Closing the budget gap will require political decisions which are likely to antagonize voters, many of whom already hold legislators in contempt. The Senate Democrats would even worsen the situation by granting a billion dollar rebate of property taxes, the gap to be made up by additional borrowing. They want to posture to suburban voters that they tried to be helpful to them. It is more posturing than pandering because such a tax cut is highly unlikely to be enacted, and the governor has promised not to sign it. Then again, Private Slovik was executed.

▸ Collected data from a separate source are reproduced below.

(* ===== verification/PsUtil.v ===== *)
(** * Start codes, codec detection and the checksum of the program stream code
    (src/pkg/gb28181/mpegps/util.go) *)

From S2P Require Import Prelude.
From S2P Require Crc32.

(** ** Checksum *)

Definition crc32table : list Z :=
  [0; 3072180484; 1849393673; 3643163405; 3698721811; 1802224919; 2991425050; 89147166;
   3102541862; 267438370; 3604384303; 1640713003; 1687882805; 3548826929; 178294332; 3183300408;
   1893405004; 3351695432; 518034245; 2851951169; 2897024351; 464573531; 3264649046; 1972065874;
   3358988650; 2133579886; 2785909603; 286284391; 339746169; 2740837501; 2054922096; 3446038132;
   3770033048; 1470882460; 2391646609; 965763221; 1019225995; 2346575503; 1392223618; 3857081478;
   1482369982; 4014402234; 912304567; 2172479667; 2217553837; 858844841; 3927354788; 1561029792;
   2423075540; 661713872; 4267094237; 1229681113; 1276851911; 4211537859; 572568782; 2503833034;
   679492338; 2677930998; 1186707707; 4054219263; 4109778657; 1139539941; 2597174504; 768638444;
   2003863092; 3228387120; 424346685; 2924922169; 2869330471; 471548707; 3309109294; 1914749226;
   3483209234; 2021674774; 2712013851; 381406495; 334203393; 2767604485; 2110785544; 3402483980;
   128685944; 2964739708; 1771050353; 3733836917; 3688731499; 1824543343; 3051753826; 50057318;
   3209076574; 140205658; 3514637655; 1717623891; 1664129869; 3559742025; 218831172; 3122059328;
   2546378156; 551249064; 4194117541; 1323361953; 1269866943; 4239220923; 629875638; 2459361970;
   791391626; 2553703566; 1091579779; 4128108167; 4083001753; 1145071773; 2640718736; 712764052;
   3877483744; 1342207460; 2300983017; 1044117485; 996913395; 2356572663; 1431319290; 3796759550;
   1609612486; 3907878338; 835403471; 2262237131; 2206644437; 882604497; 3988601564; 1520499672;
   4007660649; 1509805421; 2161872480; 935743332; 848693370; 2240530814; 1554877043; 3954199415;
   1443693647; 3775972683; 943097414; 2401978178; 2323316828; 1030144344; 3829432917; 1398621009;
   2654674213; 690412577; 4026572588; 1193106984; 1112348982; 4115716146; 745970495; 2607503931;
   651564291; 2446054407; 1223530250; 4293940750; 4204794128; 1304285204; 2493223705; 596005405;
   240529393; 3108761333; 1617800696; 3614469372; 3525323746; 1698556646; 3155929579; 184969455;
   3065718743; 27715283; 3632309726; 1872585946; 1791828932; 3721454272; 83272141; 3018547401;
   2123185853; 3381723065; 280411316; 2813033904; 2734373550; 367459242; 3435182247; 2078112163;
   3328194203; 1904080799; 2824582290; 524711318; 437662344; 2903241612; 1949151361; 3274731909;
   2576386653; 781011801; 4155181140; 1085720912; 1172737614; 4076556106; 735906887; 2629881155;
   561873531; 2522891135; 1329987698; 4166762870; 4245390952; 1242974060; 2469397601; 606979429;
   3914046225; 1582717461; 2272270616; 812505116; 893230850; 2183159302; 1527127307; 3961248783;
   1369871159; 3871035955; 1067258174; 2290143290; 2379257636; 986535456; 3823834413; 1425462313;
   2032576965; 3459999937; 387787724; 2684414664; 2773528022; 307064018; 3412799455; 2088169179;
   3251347939; 1993760999; 2951750634; 418243310; 498968048; 2862638324; 1938171897; 3298551549;
   167622793; 3202382221; 1741044352; 3504077700; 3582704794; 1654029726; 3148889747; 212729751;
   2970661039; 101544363; 3744150182; 1748431778; 1835447484; 3665524152; 56440501; 3024156593].

Fixpoint crc_loop (crc : Z) (buffer : list Z) : Z :=
  match buffer with
  | [] => crc
  | b :: buffer =>
      crc_loop (Z.lxor (nth (Z.to_nat (Z.land (Z.lxor crc b) 255)) crc32table 0) (Z.shiftr crc 8)) buffer
  end.
Definition CalcCrc32 (crc : Z) (buffer : list Z) : Z := crc_loop crc buffer.

(** ** Start codes *)

(** [bytes.Index(b, []byte{0, 0, 1})], -1 when there is none. *)
Fixpoint index001 (b : list Z) : Z :=
  match b with
  | [] => -1
  | x :: b' =>
      if bool_decide (take 3 b = [0; 0; 1]) then 0
      else let i := index001 b' in if i <? 0 then -1 else i + 1
  end.

(** The position and the length of the start code. *)
Definition FindStartCode (nalu : list Z) (offset : Z) : outcome (Z * Z) :=
  t ← go_from nalu offset;
  let idx := index001 t in
  if idx >? 0 then
    b ← go_index nalu (offset + idx - 1);
    Ret (if b =? 0 then (offset + idx - 1, 4) else (offset + idx, 3))
  else if idx =? 0 then Ret (offset + idx, 3)
  else Ret (-1, 3).

(** The callback returns false to stop; [S] is what it keeps. *)
Section SplitFrame.
Context {S : Type} (onFrame : list Z → eff S bool).
Fixpoint split_loop (fuel : nat) (frames : list Z) (beg sc : Z) : eff S unit :=
  match fuel with
  | O => lift (Fail OutOfFuel)
  | Datatypes.S fuel =>
      if beg >=? 0 then
        '(end_, sc2) ← lift (FindStartCode frames (beg + sc));
        if end_ =? -1 then
          t ← lift (go_from frames (beg + sc)); _ ← onFrame t; mret tt
        else
          t ← lift (go_slice frames (beg + sc) end_);
          go ← onFrame t;
          if go : bool then split_loop fuel frames end_ sc2 else mret tt
      else mret tt
  end.
Definition SplitFrame (frames : list Z) : eff S unit :=
  '(beg, sc) ← lift (FindStartCode frames 0);
  split_loop (Datatypes.S (length frames)) frames beg sc.
End SplitFrame.

Definition H264NaluType (h264 : list Z) : outcome Z :=
  '(loc, sc) ← FindStartCode h264 0;
  if loc <? 0 then Ret 0 else
  if loc + sc >=? len h264 then Ret 0 else
  b ← go_index h264 (loc + sc); Ret (Z.land b 31).

Definition H265NaluType (h265 : list Z) : outcome Z :=
  '(loc, sc) ← FindStartCode h265 0;
  if loc <? 0 then Ret 0 else
  if loc + sc >=? len h265 then Ret 0 else
  b ← go_index h265 (loc + sc); Ret (Z.land (Z.shiftr b 1) 63).

(** ** Which codec *)

Inductive Codec := CodecUnknown | CodecH264 | CodecH265 | CodecH266 | CodecMpeg4.

(** [for i = 0; i+2 < len(data); i++]: the position after the first 1 behind two
    zeros. *)
Fixpoint find_nalu (data : list Z) (i zeros : Z) : option Z :=
  match data with
  | [] => None
  | x :: data =>
      if len data <? 2 then None
      else if (x =? 1) && (zeros >=? 2) then Some (i + 1)
      else find_nalu data (i + 1) (if x =? 0 then zeros + 1 else 0)
  end.
Definition mpegH264FindNALU (data : list Z) : option Z := find_nalu data 0 0.

(** The two bytes after each of the first ten start codes. *)
Fixpoint nalu_heads (fuel : nat) (data : list Z) (p count : Z) : outcome (list (Z * Z)) :=
  match fuel with
  | O => Fail OutOfFuel
  | S fuel =>
      if (p <? len data) && (count <? 10) then
        t ← go_from data p;
        match mpegH264FindNALU t with
        | None => Ret []
        | Some n =>
            if p + n + 1 >? len data then Ret [] else
            b0 ← go_index data (p + n); b1 ← go_index data (p + n + 1);
            l ← nalu_heads fuel data (p + n) (count + 1);
            Ret ((b0, b1) :: l)
        end
      else Ret []
  end.

Definition mpegH26xVerify (data : list Z) : outcome Codec :=
  heads ← nalu_heads 11 data 0 0;
  let clear flags (f : Z * Z → Z) := foldl (λ fl h, Z.ldiff fl (Z.shiftl 1 (f h))) flags heads in
  let h264Flags := clear 416 (λ h, Z.land h.1 31) in
  let h265Flags := clear 30064771072 (λ h, Z.land (Z.shiftr h.1 1) 63) in
  let h266Flags := clear 49152 (λ h, Z.land (Z.shiftr h.2 3) 31) in
  let '(b3, b4) := default (0, 0) (head heads) in
  Ret (if (h264Flags =? 0) && negb (h265Flags =? 0) && negb (h266Flags =? 0) then CodecH264
       else if (h265Flags =? 0) && negb (h264Flags =? 0) && negb (h266Flags =? 0) then CodecH265
       else if (h266Flags =? 0) && negb (h264Flags =? 0) && negb (h265Flags =? 0) then CodecH266
       else if (b3 =? 176) && (Z.land b4 48 =? 0) then CodecMpeg4
       else CodecUnknown).

Definition PsStreamUnknow : Z := 255.
Definition PsStreamAac : Z := 15.
Definition PsStreamH264 : Z := 27.
Definition PsStreamH265 : Z := 36.
Definition PsStreamG711A : Z := 144.
Definition PsStreamG711U : Z := 145.

Definition audioVerify (data : list Z) : outcome Z :=
  adts ← go_and (b0 ← go_index data 0; Ret (b0 =? 255))
           (go_and (b1 ← go_index data 1; Ret (Z.land b1 240 =? 240)) (Ret (len data >? 7)));
  if adts : bool then
    b3 ← go_index data 3; b4 ← go_index data 4; b5 ← go_index data 5;
    let aacLen := Z.lor (Z.lor (Z.shiftl (Z.land b3 3) 11) (Z.shiftl b4 3)) (Z.land (Z.shiftr b5 5) 7) in
    Ret (if len data =? aacLen then PsStreamAac else PsStreamG711A)
  else Ret PsStreamG711A.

It is widely believed that major layoffs lie ahead, both for the state and the city, which will be hit by sharp reductions in state aid. Lest you think that state aid is some kind of Marshall Plan for the poor cities, let us tell you that state aid consists of returning a fraction of the tax dollars paid by residents and businesses in the city, after deducting aid for localities upstate and the cost of administering the system. Yet the state now proposes a far greater decrease in aid to New York City than it proposes for other regions of the state. In the past, it is the Assembly that has stood up for the city in similar situations.

These reductions, proposed by the governor, would have a significant negative impact on city employees and service levels. We do not know at this time what the eventual state budget will be. Nor do we know when, or even if, agreement will be reached in Albany. It will probably be some time before the necessary sense of urgency sets in. The latest excuse is likely to be that more time is needed to assay the revenues received by the state in April. Time, as you know, marches on.

NOTE: On March 3rd, I wrote that the question of how to close the state budget gap was "above my pay grade." After using the phrase, which is a well-known colloquialism, I asked whether any of you remembered how that phrase came to be part of a Presidential campaign.

Answer: On August 17, 2008, when Rick Warren, the evangelical minister of Saddleback Church in California, who later gave an invocation at the Presidential inaugural, asked candidate Barack Obama when life begins, the response by Obama was that such a question was ?above [his] pay grade.? He ran into some flak over his remark, which was considered to be rather flippant, considering the seriousness of the question on the origin of life. Others realized that the meaning of his answer was that the question was unanswerable, although it was expressed lightly.

Those readers who e-mailed us with the answer to the question (when it was said, not when life begins) are hereby publicly acknowledged and thanked. There are 29 of you, namely

Francis Angelino, Arthur Castle, Ken Curtin, Marvin Davis, Avi Duvdevani, Linda Goldsmith, Fr. Richard Gorman, Carl T. Grasso, Jeff Grieb, C Van Guilder, Dash Henley, John Ingram, Reed Malloy, Vince McGowan, Ivan D. Mossop Jr, Martin Oesterreich, Rev. Joseph A O'Hare, S.J., Michael Oliva, Charles O'Shea, H. Richard Penn, Steven Price, Eldon H. Reiley, Carol Ann Rinzler, Chris Scheck, Jonathan Silverman, John H. Steinberg, Ed Stevens, Ken Williams, and Michael Zummo.